Activity = Each line of the records containing "still" is to be copied out and returned.
|---|
(** X5.  A Read for a directory calls [ReadDir] once, with the inode,
    handle, offset and size of the request; on success the reply carries
    the bytes the file system returned as they are: the handler does not
    cut them to the size asked for. *)
Theorem ReadDir_reply_contents
    {S : Type} (env : Env S) (typed : bazilfuse.ReadRequest)
    (s s1 : S) (resp : ReadDirResponse) :
  bazilfuse.ReadRequest_Dir typed = true ->
  env_ReadDir env
    {| ReadDirRequest_Inode :=
         bazilfuse.Header_Node (bazilfuse.ReadRequest_Header typed);
       ReadDirRequest_Handle := bazilfuse.ReadRequest_Handle typed;
       ReadDirRequest_Offset := bazilfuse.ReadRequest_Offset typed;
       ReadDirRequest_Size := bazilfuse.ReadRequest_Size typed |} s =
    ((Some resp, None), s1) ->
  let r := run env (handleFuseRequest (bazilfuse.Read typed)) s in
  outcome r = Returned tt /\
  replies (trace r) =
    [ Success (bazilfuse.Read typed)
        (bazilfuse.RRead
           {| bazilfuse.ReadResponse_Data := ReadDirResponse_Data resp |}) ] /\
  fs_calls (trace r) =
    [ Ev (fs_ReadDir
            {| ReadDirRequest_Inode :=
                 bazilfuse.Header_Node (bazilfuse.ReadRequest_Header typed);
               ReadDirRequest_Handle := bazilfuse.ReadRequest_Handle typed;
               ReadDirRequest_Offset := bazilfuse.ReadRequest_Offset typed;
               ReadDirRequest_Size := bazilfuse.ReadRequest_Size typed |})
         (Some resp, None) ] /\
  clock_readings (trace r) = [] /\
  snd (fst r) = s1.
Proof.
  intros Hdir Hfs r. subst r. cbn. rewrite Hdir. cbn. rewrite Hfs. cbn.
  repeat split.
Qed.

(** Two bytes are asked for; the file system returns three, and three are
    sent. *)
Lemma ReadDir_reply_contents_witness :
  let r := run (listing [1; 2; 3])
               (handleFuseRequest (bazilfuse.Read sample_read_dir)) 0 in
  outcome r = Returned tt /\
  replies (trace r) =
    [ Success (bazilfuse.Read sample_read_dir)
        (bazilfuse.RRead {| bazilfuse.ReadResponse_Data := [1; 2; 3] |}) ] /\
  fs_calls (trace r) =
    [ Ev (fs_ReadDir {| ReadDirRequest_Inode := 1;
                        ReadDirRequest_Handle := 7;
                        ReadDirRequest_Offset := 0;
                        ReadDirRequest_Size := 2 |})
         (Some {| ReadDirResponse_Data := [1; 2; 3] |}, None) ] /\
  clock_readings (trace r) = [] /\
  snd (fst r) = 0.
Proof.
  exact (ReadDir_reply_contents (listing [1; 2; 3]) sample_read_dir 0 _ _
                                eq_refl eq_refl).
Defined.

(** X6.  When [LookUpInode], [GetInodeAttributes], [OpenDir] or [ReadDir]
    returns a nil response together with a nil error, the handler panics on
    the response it dereferences: the request gets no reply at all, and the
    clock is not read. *)
Theorem nil_response_is_fatal
    {S : Type} (env : Env S) (fuseReq : bazilfuse.Request) (s : S)
    (ev : Event) :
  let r := run env (handleFuseRequest fuseReq) s in
  In ev (trace r) ->
  nil_answer ev = true ->
  outcome r = Panicked nil_dereference /\
  replies (trace r) = [] /\
  clock_readings (trace r) = [].
Proof.
  intros r; subst r.
  destruct fuseReq as [t|t|t|t|t|t|kind hdr]; cbn.
  - step_fs env E; cbn; intros [<-|[<-|[<-|[<-|[]]]]] Hnil;
      discriminate Hnil.
  - intros [<-|[<-|[<-|[]]]] Hnil; discriminate Hnil.
  - step_fs env E; cbn; step_clock env;
      repeat (intros [<-|H]; [intros Hnil; try discriminate Hnil; auto
                             | revert H]);
      intros [].
  - step_fs env E; cbn; step_clock env;
      repeat (intros [<-|H]; [intros Hnil; try discriminate Hnil; auto
                             | revert H]);
      intros [].
  - destruct (bazilfuse.OpenRequest_Dir t); cbn;
      [step_fs env E; cbn|];
      repeat (intros [<-|H]; [intros Hnil; try discriminate Hnil; auto
                             | revert H]);
      intros [].
  - destruct (bazilfuse.ReadRequest_Dir t); cbn;
      [step_fs env E; cbn|];
      repeat (intros [<-|H]; [intros Hnil; try discriminate Hnil; auto
                             | revert H]);
      intros [].
  - intros [<-|[<-|[<-|[]]]] Hnil; discriminate Hnil.
Qed.

Lemma nil_response_is_fatal_witness :
  let r := run silent (handleFuseRequest (bazilfuse.Read sample_read_dir)) 0 in
  outcome r = Panicked nil_dereference /\
  replies (trace r) = [] /\
  clock_readings (trace r) = [].
Proof.
  apply (nil_response_is_fatal
           silent (bazilfuse.Read sample_read_dir) 0
           (Ev (fs_ReadDir (readdir_request sample_read_dir)) (None, None))).
  - cbn. right. left. reflexivity.
  - reflexivity.
Defined.

Ltac ends_with_logged_reply :=
  first
    [ exists []; eexists _, _; split; [reflexivity|]
    | eexists [_], _, _; split; [reflexivity|]
    | eexists [_; _], _, _; split; [reflexivity|]
    | eexists [_; _; _], _, _; split; [reflexivity|]
    | eexists [_; _; _; _], _, _; split; [reflexivity|] ];
  split; reflexivity.

(** X7.  Whatever the request, the file system and the clock do, the
    handler first logs the request, calls the file system at most once and
    replies at most once; it returns exactly when it has replied; and its
    reply is on the request it was given, is the last call it makes, and
    comes right after a call on the logger. *)
Theorem handler_discipline
    {S : Type} (env : Env S) (fuseReq : bazilfuse.Request) (s : S) :
  let r := run env (handleFuseRequest fuseReq) s in
  hd_error (trace r) =
    Some (Ev (logger_Println [LStr "Received:"; LReq fuseReq]) tt) /\
  (List.length (fs_calls (trace r)) <= 1)%nat /\
  (List.length (replies (trace r)) <= 1)%nat /\
  (outcome r = Returned tt <-> List.length (replies (trace r)) = 1%nat) /\
  (forall reply,
      In reply (replies (trace r)) ->
      reply_on reply = fuseReq /\
      exists before log last,
        trace r = before ++ [log; last] /\
        is_log log = true /\
        reply_of last = Some reply).
Proof.
  intros r; subst r.
  assert (Hiff_yes : Returned tt = Returned tt <-> 1%nat = 1%nat)
    by (split; reflexivity).
  assert (Hiff_no : forall why : string,
             @Panicked unit why = Returned tt <-> 0%nat = 1%nat)
    by (intros why; split; discriminate).
  destruct fuseReq as [t|t|t|t|t|t|kind hdr]; cbn;
    try (destruct (bazilfuse.OpenRequest_Dir t); cbn);
    try (destruct (bazilfuse.ReadRequest_Dir t); cbn);
    try (step_fs env E; cbn); step_clock env;
    (split; [|split; [|split; [|split]]];
     [ reflexivity | lia | lia | auto
     | first [ intros reply [<-|[]]; split;
               [reflexivity|ends_with_logged_reply]
             | intros reply [] ] ]).
Qed.

(** X8.  The clock is read once for each validity duration that is sent,
    and never otherwise: twice when the reply is a Lookup response, once
    when it is a GetAttributes response, and not at all when the reply is
    an error or any other response, or when there is no reply. *)
Theorem clock_read_once_per_validity
    {S : Type} (env : Env S) (fuseReq : bazilfuse.Request) (s : S) :
  let r := run env (handleFuseRequest fuseReq) s in
  List.length (clock_readings (trace r)) =
  list_sum (map validities (replies (trace r))).
Proof.
  intros r; subst r.
  destruct fuseReq as [t|t|t|t|t|t|kind hdr]; cbn;
    try (destruct (bazilfuse.OpenRequest_Dir t); cbn);
    try (destruct (bazilfuse.ReadRequest_Dir t); cbn);
    try (step_fs env E; cbn); step_clock env; reflexivity.
Qed.

Lemma Time_Sub_bounds (t u : Time) :
  minDuration <= Time_Sub t u <= maxDuration.
Proof.
  unfold Time_Sub, minDuration, maxDuration.
  destruct (Z.ltb_spec (t - u) (- 2 ^ 63)); [lia|].
  destruct (Z.ltb_spec (2 ^ 63 - 1) (t - u)); lia.
Qed.

(** X9.  A validity duration that is sent always fits the 64 bits of a
    duration, however far apart the expiration and the reading of the clock
    are. *)
Theorem validity_fits_a_duration
    {S : Type} (env : Env S) (fuseReq : bazilfuse.Request) (s : S)
    (reply : Reply) (d : Duration) :
  let r := run env (handleFuseRequest fuseReq) s in
  In reply (replies (trace r)) ->
  attr_validity reply = Some d \/ entry_validity reply = Some d ->
  minDuration <= d <= maxDuration.
Proof.
  intros r; subst r.
  destruct fuseReq as [t|t|t|t|t|t|kind hdr]; cbn;
    try (destruct (bazilfuse.OpenRequest_Dir t); cbn);
    try (destruct (bazilfuse.ReadRequest_Dir t); cbn);
    try (step_fs env E; cbn); step_clock env;
    (intros [<-|[]] || intros []); cbn;
    intros [H|H]; inversion H; subst; apply Time_Sub_bounds.
Qed.

(** An expiration further from the reading than a duration can say. *)
Lemma validity_fits_a_duration_witness :
  let r := run (simulated (2 ^ 64) 0 0)
               (handleFuseRequest (bazilfuse.Getattr sample_getattr)) 0 in
  map attr_validity (replies (trace r)) = [Some maxDuration] /\
  minDuration <= maxDuration <= maxDuration.
Proof.
  split; [reflexivity|].
  apply (validity_fits_a_duration
           (simulated (2 ^ 64) 0 0) (bazilfuse.Getattr sample_getattr) 0
           (Success (bazilfuse.Getattr sample_getattr)
              (bazilfuse.RGetattr
                 {| bazilfuse.GetattrResponse_Attr :=
                      convertAttributes 1 sample_attributes;
                    bazilfuse.GetattrResponse_AttrValid := maxDuration |}))
           maxDuration).
  - cbn. left. reflexivity.
  - left. reflexivity.
Defined.

(** X10.  The conversion of attributes loses nothing: the wire attributes
    determine the inode and every field of the attributes they were made
    from. *)
Theorem convertAttributes_injective
    (inode inode' : InodeID) (attr attr' : InodeAttributes) :
  convertAttributes inode attr = convertAttributes inode' attr' ->
  inode = inode' /\ attr = attr'.
Proof.
  destruct attr, attr'. unfold convertAttributes. cbn.
  intros H. inversion H. subst. split; reflexivity.
Qed.

Lemma convertAttributes_injective_witness :
  2 = 2 /\ sample_attributes = sample_attributes.
Proof.
  apply (convertAttributes_injective 2 2 sample_attributes sample_attributes).
  reflexivity.
Defined.

(** * Further properties of the read loop *)

(** X11.  What [Serve] did can be read back from its result: the requests
    it started are exactly the requests the connection delivered before its
    first error; [Serve] is still reading exactly when there was no error;
    and when it returned, the first error is [io.EOF] for a nil result and
    the error that was wrapped otherwise. *)
Theorem Serve_decomposition (c : list ReadResult) :
  exists rest,
    c = map ReadOk (fst (Serve c)) ++ rest /\
    match snd (Serve c) with
    | None => rest = []
    | Some result =>
        exists err rest',
          rest = ReadErr err :: rest' /\
          result = if error_eq_dec err io_EOF then None
                   else Some (fmt_Errorf "Conn.ReadRequest: %v" err)
    end.
Proof.
  induction c as [|[fuseReq|err] c IH]; cbn.
  - exists []. split; reflexivity.
  - destruct IH as (rest & Hc & Hrest). destruct (Serve c) as [started result].
    cbn in *. exists rest. split; [congruence|exact Hrest].
  - exists (ReadErr err :: c).
    destruct (error_eq_dec err io_EOF) as [Heq|Hne]; cbn;
      (split; [reflexivity|]); exists err, c; split; try reflexivity.
    + destruct (error_eq_dec err io_EOF); [reflexivity|contradiction].
    + destruct (error_eq_dec err io_EOF); [contradiction|reflexivity].
Qed.

(** X12.  An error that [Serve] returns is never [io.EOF] and never the
    bare error of the connection: it is the wrapping, under the text
    "Conn.ReadRequest: ", of an error the connection delivered, and that
    error is not [io.EOF]. *)
Theorem Serve_error_is_wrapped (c : list ReadResult) (err : error) :
  snd (Serve c) = Some (Some err) ->
  err <> io_EOF /\
  exists cause,
    err = fmt_Errorf "Conn.ReadRequest: %v" cause /\
    cause <> io_EOF /\
    In (ReadErr cause) c.
Proof.
  induction c as [|[fuseReq|cause] c IH]; cbn.
  - discriminate.
  - destruct (Serve c) as [started result]. cbn in *. intros H.
    destruct (IH H) as (Hne & cause & Herr & Hcause & Hin).
    split; [exact Hne|]. exists cause. auto.
  - destruct (error_eq_dec cause io_EOF) as [Heq|Hne]; cbn;
      intros H; inversion H; subst.
    split; [discriminate|]. exists cause. auto.
Qed.

Lemma Serve_error_is_wrapped_witness :
  fmt_Errorf "Conn.ReadRequest: %v" (Errno 5) <> io_EOF /\
  exists cause,
    fmt_Errorf "Conn.ReadRequest: %v" (Errno 5) =
      fmt_Errorf "Conn.ReadRequest: %v" cause /\
    cause <> io_EOF /\
    In (ReadErr cause) [ReadOk sample_open_file; ReadErr (Errno 5)].
Proof.
  apply (Serve_error_is_wrapped
           [ReadOk sample_open_file; ReadErr (Errno 5)]
           (fmt_Errorf "Conn.ReadRequest: %v" (Errno 5))).
  reflexivity.
Defined.

(** X13.  Reading one stretch of the connection and then another: if
    [Serve] returned within the first, the second is never read; if it is
    still reading after the first, it goes on with the second, and the
    requests it starts are those of the first followed by those of the
    second. *)
Theorem Serve_app (c1 c2 : list ReadResult) :
  Serve (c1 ++ c2) =
    match snd (Serve c1) with
    | Some _ => Serve c1
    | None => (fst (Serve c1) ++ fst (Serve c2), snd (Serve c2))
    end.
Proof.
  induction c1 as [|[fuseReq|err] c1 IH]; cbn.
  - destruct (Serve c2); reflexivity.
  - rewrite IH. destruct (Serve c1) as [started [result|]]; reflexivity.
  - destruct (error_eq_dec err io_EOF); reflexivity.
Qed.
|---|
Response to the task =
    first error; [Serve] is still reading exactly when there was no error;
    still reading after the first, it goes on with the second, and the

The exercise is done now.